▶ **Your objective**:
Nothing in the data may be altered; restate all of it exactly.

▶ **Listed entries**:
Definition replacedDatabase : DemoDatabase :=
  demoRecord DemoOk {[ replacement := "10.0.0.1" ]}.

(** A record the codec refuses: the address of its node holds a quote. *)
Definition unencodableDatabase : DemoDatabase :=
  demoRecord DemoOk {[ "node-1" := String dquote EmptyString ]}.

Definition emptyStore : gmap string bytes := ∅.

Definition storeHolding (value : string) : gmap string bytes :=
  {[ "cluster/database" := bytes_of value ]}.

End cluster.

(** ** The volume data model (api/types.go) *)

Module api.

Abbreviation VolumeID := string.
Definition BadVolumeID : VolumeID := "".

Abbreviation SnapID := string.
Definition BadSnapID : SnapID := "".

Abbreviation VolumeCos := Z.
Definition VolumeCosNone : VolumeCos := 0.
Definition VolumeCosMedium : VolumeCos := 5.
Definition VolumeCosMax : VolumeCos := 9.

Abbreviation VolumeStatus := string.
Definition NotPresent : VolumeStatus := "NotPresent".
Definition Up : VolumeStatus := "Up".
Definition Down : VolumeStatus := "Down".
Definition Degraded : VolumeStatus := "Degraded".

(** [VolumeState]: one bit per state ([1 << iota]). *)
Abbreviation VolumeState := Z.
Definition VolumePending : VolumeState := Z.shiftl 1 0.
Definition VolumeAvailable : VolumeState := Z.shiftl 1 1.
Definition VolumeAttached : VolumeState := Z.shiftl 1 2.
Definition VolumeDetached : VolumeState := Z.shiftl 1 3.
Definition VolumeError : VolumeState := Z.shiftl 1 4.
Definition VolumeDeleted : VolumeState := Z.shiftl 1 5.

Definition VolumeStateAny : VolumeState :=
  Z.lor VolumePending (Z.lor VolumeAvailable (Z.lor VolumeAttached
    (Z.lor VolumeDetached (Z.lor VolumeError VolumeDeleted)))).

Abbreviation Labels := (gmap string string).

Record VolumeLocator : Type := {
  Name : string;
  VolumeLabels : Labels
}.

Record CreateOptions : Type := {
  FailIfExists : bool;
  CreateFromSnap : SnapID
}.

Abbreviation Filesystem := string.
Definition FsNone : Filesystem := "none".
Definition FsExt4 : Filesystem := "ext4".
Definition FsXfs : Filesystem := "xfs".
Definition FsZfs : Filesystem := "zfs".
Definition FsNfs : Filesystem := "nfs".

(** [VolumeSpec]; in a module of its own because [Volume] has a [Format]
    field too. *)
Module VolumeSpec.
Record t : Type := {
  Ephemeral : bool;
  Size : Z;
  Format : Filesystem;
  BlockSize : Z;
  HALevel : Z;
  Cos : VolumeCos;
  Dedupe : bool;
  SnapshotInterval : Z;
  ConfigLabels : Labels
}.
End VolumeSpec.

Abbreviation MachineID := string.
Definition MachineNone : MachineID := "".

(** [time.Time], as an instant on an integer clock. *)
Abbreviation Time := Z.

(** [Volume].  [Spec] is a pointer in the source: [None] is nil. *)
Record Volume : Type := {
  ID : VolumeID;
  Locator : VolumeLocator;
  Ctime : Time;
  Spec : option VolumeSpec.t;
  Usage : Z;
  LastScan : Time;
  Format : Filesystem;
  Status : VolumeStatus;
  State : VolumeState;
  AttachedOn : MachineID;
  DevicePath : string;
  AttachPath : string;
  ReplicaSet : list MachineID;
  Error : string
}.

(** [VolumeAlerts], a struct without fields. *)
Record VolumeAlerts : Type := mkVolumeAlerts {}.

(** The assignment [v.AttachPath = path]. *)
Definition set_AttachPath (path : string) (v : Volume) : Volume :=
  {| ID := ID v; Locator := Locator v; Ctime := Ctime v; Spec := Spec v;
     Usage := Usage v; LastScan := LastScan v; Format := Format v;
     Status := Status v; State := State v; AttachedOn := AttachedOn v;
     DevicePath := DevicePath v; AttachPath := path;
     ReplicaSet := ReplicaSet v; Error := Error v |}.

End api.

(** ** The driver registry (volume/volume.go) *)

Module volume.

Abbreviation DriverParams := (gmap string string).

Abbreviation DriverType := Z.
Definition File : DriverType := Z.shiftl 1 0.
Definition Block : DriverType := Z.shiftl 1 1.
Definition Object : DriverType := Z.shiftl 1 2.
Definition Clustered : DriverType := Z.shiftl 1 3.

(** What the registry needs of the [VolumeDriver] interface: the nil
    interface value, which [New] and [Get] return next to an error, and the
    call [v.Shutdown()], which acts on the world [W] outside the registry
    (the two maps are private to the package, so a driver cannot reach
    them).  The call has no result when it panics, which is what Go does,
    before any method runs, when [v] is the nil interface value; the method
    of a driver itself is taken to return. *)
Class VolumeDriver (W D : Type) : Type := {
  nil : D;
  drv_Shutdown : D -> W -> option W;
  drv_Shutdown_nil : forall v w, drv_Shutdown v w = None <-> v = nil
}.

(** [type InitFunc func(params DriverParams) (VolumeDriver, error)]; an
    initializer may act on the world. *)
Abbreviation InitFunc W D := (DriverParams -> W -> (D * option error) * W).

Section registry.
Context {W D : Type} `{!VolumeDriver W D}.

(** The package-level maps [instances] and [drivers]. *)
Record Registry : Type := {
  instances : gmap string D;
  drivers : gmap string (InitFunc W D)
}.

▶ **Solved exercise**:
Definition replacedDatabase : DemoDatabase :=
  demoRecord DemoOk {[ replacement := "10.0.0.1" ]}.

(** A record the codec refuses: the address of its node holds a quote. *)
Definition unencodableDatabase : DemoDatabase :=
  demoRecord DemoOk {[ "node-1" := String dquote EmptyString ]}.

Definition emptyStore : gmap string bytes := ∅.

Definition storeHolding (value : string) : gmap string bytes :=
  {[ "cluster/database" := bytes_of value ]}.

End cluster.

(** ** The volume data model (api/types.go) *)

Module api.

Abbreviation VolumeID := string.
Definition BadVolumeID : VolumeID := "".

Abbreviation SnapID := string.
Definition BadSnapID : SnapID := "".

Abbreviation VolumeCos := Z.
Definition VolumeCosNone : VolumeCos := 0.
Definition VolumeCosMedium : VolumeCos := 5.
Definition VolumeCosMax : VolumeCos := 9.

Abbreviation VolumeStatus := string.
Definition NotPresent : VolumeStatus := "NotPresent".
Definition Up : VolumeStatus := "Up".
Definition Down : VolumeStatus := "Down".
Definition Degraded : VolumeStatus := "Degraded".

(** [VolumeState]: one bit per state ([1 << iota]). *)
Abbreviation VolumeState := Z.
Definition VolumePending : VolumeState := Z.shiftl 1 0.
Definition VolumeAvailable : VolumeState := Z.shiftl 1 1.
Definition VolumeAttached : VolumeState := Z.shiftl 1 2.
Definition VolumeDetached : VolumeState := Z.shiftl 1 3.
Definition VolumeError : VolumeState := Z.shiftl 1 4.
Definition VolumeDeleted : VolumeState := Z.shiftl 1 5.

Definition VolumeStateAny : VolumeState :=
  Z.lor VolumePending (Z.lor VolumeAvailable (Z.lor VolumeAttached
    (Z.lor VolumeDetached (Z.lor VolumeError VolumeDeleted)))).

Abbreviation Labels := (gmap string string).

Record VolumeLocator : Type := {
  Name : string;
  VolumeLabels : Labels
}.

Record CreateOptions : Type := {
  FailIfExists : bool;
  CreateFromSnap : SnapID
}.

Abbreviation Filesystem := string.
Definition FsNone : Filesystem := "none".
Definition FsExt4 : Filesystem := "ext4".
Definition FsXfs : Filesystem := "xfs".
Definition FsZfs : Filesystem := "zfs".
Definition FsNfs : Filesystem := "nfs".

(** [VolumeSpec]; in a module of its own because [Volume] has a [Format]
    field too. *)
Module VolumeSpec.
Record t : Type := {
  Ephemeral : bool;
  Size : Z;
  Format : Filesystem;
  BlockSize : Z;
  HALevel : Z;
  Cos : VolumeCos;
  Dedupe : bool;
  SnapshotInterval : Z;
  ConfigLabels : Labels
}.
End VolumeSpec.

Abbreviation MachineID := string.
Definition MachineNone : MachineID := "".

(** [time.Time], as an instant on an integer clock. *)
Abbreviation Time := Z.

(** [Volume].  [Spec] is a pointer in the source: [None] is nil. *)
Record Volume : Type := {
  ID : VolumeID;
  Locator : VolumeLocator;
  Ctime : Time;
  Spec : option VolumeSpec.t;
  Usage : Z;
  LastScan : Time;
  Format : Filesystem;
  Status : VolumeStatus;
  State : VolumeState;
  AttachedOn : MachineID;
  DevicePath : string;
  AttachPath : string;
  ReplicaSet : list MachineID;
  Error : string
}.

(** [VolumeAlerts], a struct without fields. *)
Record VolumeAlerts : Type := mkVolumeAlerts {}.

(** The assignment [v.AttachPath = path]. *)
Definition set_AttachPath (path : string) (v : Volume) : Volume :=
  {| ID := ID v; Locator := Locator v; Ctime := Ctime v; Spec := Spec v;
     Usage := Usage v; LastScan := LastScan v; Format := Format v;
     Status := Status v; State := State v; AttachedOn := AttachedOn v;
     DevicePath := DevicePath v; AttachPath := path;
     ReplicaSet := ReplicaSet v; Error := Error v |}.

End api.

(** ** The driver registry (volume/volume.go) *)

Module volume.

Abbreviation DriverParams := (gmap string string).

Abbreviation DriverType := Z.
Definition File : DriverType := Z.shiftl 1 0.
Definition Block : DriverType := Z.shiftl 1 1.
Definition Object : DriverType := Z.shiftl 1 2.
Definition Clustered : DriverType := Z.shiftl 1 3.

(** What the registry needs of the [VolumeDriver] interface: the nil
    interface value, which [New] and [Get] return next to an error, and the
    call [v.Shutdown()], which acts on the world [W] outside the registry
    (the two maps are private to the package, so a driver cannot reach
    them).  The call has no result when it panics, which is what Go does,
    before any method runs, when [v] is the nil interface value; the method
    of a driver itself is taken to return. *)
Class VolumeDriver (W D : Type) : Type := {
  nil : D;
  drv_Shutdown : D -> W -> option W;
  drv_Shutdown_nil : forall v w, drv_Shutdown v w = None <-> v = nil
}.

(** [type InitFunc func(params DriverParams) (VolumeDriver, error)]; an
    initializer may act on the world. *)
Abbreviation InitFunc W D := (DriverParams -> W -> (D * option error) * W).

Section registry.
Context {W D : Type} `{!VolumeDriver W D}.

(** The package-level maps [instances] and [drivers]. *)
Record Registry : Type := {
  instances : gmap string D;
  drivers : gmap string (InitFunc W D)
}.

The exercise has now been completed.